What to produce:
Within the entries below, find the portion that opens with the line containing "(** A task begins, and is over. *)" and closes with the line containing "Definition conn_id_of (n". Retype that portion exactly and only.

Available records:

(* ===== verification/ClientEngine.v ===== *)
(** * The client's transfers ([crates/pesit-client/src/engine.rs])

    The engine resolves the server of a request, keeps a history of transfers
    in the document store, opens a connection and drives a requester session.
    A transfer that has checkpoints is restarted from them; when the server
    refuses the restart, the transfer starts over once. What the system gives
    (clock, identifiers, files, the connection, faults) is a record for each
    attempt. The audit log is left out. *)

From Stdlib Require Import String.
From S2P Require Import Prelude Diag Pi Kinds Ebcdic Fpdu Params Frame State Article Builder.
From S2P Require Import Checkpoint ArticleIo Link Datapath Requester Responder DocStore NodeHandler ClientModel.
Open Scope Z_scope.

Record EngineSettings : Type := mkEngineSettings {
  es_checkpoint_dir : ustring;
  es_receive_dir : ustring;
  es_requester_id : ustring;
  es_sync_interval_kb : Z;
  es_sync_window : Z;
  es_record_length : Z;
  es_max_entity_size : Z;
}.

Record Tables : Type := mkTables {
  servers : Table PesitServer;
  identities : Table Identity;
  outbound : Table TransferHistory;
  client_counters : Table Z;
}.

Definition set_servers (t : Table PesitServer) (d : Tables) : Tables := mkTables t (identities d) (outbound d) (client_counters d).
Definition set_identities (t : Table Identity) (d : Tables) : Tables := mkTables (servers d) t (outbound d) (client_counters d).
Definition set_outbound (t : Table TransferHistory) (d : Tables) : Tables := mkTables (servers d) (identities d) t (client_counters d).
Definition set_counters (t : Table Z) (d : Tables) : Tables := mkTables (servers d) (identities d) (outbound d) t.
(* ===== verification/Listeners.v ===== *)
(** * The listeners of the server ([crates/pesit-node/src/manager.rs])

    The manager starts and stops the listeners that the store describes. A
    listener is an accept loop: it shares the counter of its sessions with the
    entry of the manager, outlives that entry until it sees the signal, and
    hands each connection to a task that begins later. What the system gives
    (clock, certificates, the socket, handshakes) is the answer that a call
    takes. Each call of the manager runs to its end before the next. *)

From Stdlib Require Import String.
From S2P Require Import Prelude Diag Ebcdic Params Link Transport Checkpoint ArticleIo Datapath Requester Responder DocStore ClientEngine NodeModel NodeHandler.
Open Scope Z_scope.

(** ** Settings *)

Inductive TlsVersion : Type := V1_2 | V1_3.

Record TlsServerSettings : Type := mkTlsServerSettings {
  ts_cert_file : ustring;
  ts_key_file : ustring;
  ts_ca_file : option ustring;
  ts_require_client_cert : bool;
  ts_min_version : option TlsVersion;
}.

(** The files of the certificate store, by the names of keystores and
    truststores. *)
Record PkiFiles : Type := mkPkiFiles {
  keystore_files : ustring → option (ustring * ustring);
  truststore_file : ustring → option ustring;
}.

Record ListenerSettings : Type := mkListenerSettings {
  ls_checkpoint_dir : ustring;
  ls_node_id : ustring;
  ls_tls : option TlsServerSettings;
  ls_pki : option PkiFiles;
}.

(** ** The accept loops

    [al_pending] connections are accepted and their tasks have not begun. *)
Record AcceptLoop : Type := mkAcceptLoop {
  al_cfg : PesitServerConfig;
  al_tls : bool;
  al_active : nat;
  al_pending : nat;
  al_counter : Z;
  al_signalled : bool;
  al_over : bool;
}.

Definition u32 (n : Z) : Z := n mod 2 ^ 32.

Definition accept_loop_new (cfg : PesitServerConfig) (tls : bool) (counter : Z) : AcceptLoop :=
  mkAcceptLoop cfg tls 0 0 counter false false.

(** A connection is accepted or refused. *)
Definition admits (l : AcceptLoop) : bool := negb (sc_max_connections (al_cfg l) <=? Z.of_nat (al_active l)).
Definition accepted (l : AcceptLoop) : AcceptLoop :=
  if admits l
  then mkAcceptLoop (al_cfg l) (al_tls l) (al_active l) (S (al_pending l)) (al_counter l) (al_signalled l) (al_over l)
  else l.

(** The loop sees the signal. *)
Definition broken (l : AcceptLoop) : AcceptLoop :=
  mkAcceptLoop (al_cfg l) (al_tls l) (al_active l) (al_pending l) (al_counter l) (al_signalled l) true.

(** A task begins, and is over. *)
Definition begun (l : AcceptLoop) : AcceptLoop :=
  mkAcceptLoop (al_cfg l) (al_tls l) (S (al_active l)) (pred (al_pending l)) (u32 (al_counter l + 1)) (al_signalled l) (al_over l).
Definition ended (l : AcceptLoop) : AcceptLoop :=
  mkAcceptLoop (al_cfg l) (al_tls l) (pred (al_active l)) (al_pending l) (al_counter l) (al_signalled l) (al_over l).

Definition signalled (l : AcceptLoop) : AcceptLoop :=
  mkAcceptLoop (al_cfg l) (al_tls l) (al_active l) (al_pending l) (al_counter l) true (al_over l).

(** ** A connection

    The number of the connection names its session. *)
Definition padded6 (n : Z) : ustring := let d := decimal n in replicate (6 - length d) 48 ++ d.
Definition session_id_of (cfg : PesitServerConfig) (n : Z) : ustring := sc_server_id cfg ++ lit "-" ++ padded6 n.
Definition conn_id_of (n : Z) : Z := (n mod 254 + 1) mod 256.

* * *

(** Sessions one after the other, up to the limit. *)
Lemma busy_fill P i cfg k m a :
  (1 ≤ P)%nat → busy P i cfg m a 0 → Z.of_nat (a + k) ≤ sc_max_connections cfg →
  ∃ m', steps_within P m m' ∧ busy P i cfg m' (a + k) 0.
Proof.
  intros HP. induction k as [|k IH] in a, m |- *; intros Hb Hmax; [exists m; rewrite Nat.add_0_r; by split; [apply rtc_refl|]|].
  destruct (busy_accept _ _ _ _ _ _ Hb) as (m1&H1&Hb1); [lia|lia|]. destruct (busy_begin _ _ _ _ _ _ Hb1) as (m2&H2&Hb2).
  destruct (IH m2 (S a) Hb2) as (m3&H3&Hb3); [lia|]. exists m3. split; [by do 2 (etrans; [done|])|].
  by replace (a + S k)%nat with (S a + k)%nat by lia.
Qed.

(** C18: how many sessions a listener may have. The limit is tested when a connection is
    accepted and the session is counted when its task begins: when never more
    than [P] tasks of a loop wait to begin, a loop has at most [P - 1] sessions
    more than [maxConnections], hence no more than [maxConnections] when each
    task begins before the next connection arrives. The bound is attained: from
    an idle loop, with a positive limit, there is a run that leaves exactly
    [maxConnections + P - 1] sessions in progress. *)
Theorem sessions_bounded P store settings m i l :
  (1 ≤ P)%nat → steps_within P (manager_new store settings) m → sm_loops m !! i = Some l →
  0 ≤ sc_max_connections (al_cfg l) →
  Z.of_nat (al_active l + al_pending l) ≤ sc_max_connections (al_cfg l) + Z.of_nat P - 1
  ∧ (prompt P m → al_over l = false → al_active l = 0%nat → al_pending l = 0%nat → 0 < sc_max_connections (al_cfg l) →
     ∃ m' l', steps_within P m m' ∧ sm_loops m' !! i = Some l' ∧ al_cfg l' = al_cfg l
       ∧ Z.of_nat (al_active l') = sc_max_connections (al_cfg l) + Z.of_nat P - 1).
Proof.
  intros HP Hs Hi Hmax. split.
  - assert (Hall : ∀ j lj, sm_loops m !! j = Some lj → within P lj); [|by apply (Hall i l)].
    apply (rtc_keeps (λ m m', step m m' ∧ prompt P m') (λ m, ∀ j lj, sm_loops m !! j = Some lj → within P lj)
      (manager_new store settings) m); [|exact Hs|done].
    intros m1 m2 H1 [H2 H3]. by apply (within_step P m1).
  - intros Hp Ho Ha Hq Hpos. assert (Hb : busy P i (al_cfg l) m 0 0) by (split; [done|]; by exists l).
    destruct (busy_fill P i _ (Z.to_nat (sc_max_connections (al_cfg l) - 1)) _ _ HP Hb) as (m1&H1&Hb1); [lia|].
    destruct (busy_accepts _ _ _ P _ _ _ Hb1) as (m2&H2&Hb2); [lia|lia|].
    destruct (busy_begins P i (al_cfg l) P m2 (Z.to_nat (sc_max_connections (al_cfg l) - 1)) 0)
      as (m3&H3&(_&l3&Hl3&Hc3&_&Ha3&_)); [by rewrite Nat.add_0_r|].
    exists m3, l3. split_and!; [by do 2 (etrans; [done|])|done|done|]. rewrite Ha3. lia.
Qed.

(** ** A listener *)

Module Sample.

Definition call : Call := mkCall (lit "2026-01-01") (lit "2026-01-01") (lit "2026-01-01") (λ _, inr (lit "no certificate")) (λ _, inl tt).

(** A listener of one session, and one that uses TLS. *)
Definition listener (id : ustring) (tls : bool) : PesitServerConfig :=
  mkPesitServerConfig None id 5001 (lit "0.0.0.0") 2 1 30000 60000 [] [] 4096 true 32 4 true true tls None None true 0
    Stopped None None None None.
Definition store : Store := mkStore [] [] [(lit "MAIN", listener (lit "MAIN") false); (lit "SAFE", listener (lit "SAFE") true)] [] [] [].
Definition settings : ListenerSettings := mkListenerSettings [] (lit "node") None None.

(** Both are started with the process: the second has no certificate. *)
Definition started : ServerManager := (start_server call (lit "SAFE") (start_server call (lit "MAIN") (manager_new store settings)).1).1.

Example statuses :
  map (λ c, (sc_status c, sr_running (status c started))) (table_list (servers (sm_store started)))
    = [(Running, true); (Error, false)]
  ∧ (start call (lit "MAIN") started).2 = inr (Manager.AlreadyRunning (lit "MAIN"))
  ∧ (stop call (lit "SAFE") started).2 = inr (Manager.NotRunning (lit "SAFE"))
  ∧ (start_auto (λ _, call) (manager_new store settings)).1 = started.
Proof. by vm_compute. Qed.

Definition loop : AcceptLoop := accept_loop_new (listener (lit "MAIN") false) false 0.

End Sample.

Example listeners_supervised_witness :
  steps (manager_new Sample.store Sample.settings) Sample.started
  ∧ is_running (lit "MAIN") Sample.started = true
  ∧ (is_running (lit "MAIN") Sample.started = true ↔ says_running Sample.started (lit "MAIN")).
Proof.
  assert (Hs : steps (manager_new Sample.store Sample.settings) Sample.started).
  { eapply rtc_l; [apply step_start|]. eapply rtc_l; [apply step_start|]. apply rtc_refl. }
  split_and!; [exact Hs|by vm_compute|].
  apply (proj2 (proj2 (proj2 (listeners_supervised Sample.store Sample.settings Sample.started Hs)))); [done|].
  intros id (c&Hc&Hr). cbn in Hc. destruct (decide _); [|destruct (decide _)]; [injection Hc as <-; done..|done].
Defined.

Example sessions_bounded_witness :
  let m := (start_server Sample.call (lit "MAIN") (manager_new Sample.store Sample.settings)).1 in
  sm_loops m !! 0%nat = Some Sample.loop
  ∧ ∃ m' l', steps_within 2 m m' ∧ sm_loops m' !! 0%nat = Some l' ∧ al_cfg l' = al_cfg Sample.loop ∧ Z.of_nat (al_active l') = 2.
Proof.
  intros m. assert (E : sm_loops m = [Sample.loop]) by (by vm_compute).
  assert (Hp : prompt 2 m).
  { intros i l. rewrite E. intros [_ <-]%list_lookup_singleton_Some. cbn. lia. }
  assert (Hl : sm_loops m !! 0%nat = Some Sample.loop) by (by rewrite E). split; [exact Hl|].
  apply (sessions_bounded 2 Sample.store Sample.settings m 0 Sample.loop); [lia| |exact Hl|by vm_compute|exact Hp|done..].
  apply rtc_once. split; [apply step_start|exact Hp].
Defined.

Completed task:
(** A task begins, and is over. *)
Definition begun (l : AcceptLoop) : AcceptLoop :=
  mkAcceptLoop (al_cfg l) (al_tls l) (S (al_active l)) (pred (al_pending l)) (u32 (al_counter l + 1)) (al_signalled l) (al_over l).
Definition ended (l : AcceptLoop) : AcceptLoop :=
  mkAcceptLoop (al_cfg l) (al_tls l) (pred (al_active l)) (al_pending l) (al_counter l) (al_signalled l) (al_over l).

Definition signalled (l : AcceptLoop) : AcceptLoop :=
  mkAcceptLoop (al_cfg l) (al_tls l) (al_active l) (al_pending l) (al_counter l) true (al_over l).

(** ** A connection

    The number of the connection names its session. *)
Definition padded6 (n : Z) : ustring := let d := decimal n in replicate (6 - length d) 48 ++ d.
Definition session_id_of (cfg : PesitServerConfig) (n : Z) : ustring := sc_server_id cfg ++ lit "-" ++ padded6 n.
Definition conn_id_of (n : Z) : Z := (n mod 254 + 1) mod 256.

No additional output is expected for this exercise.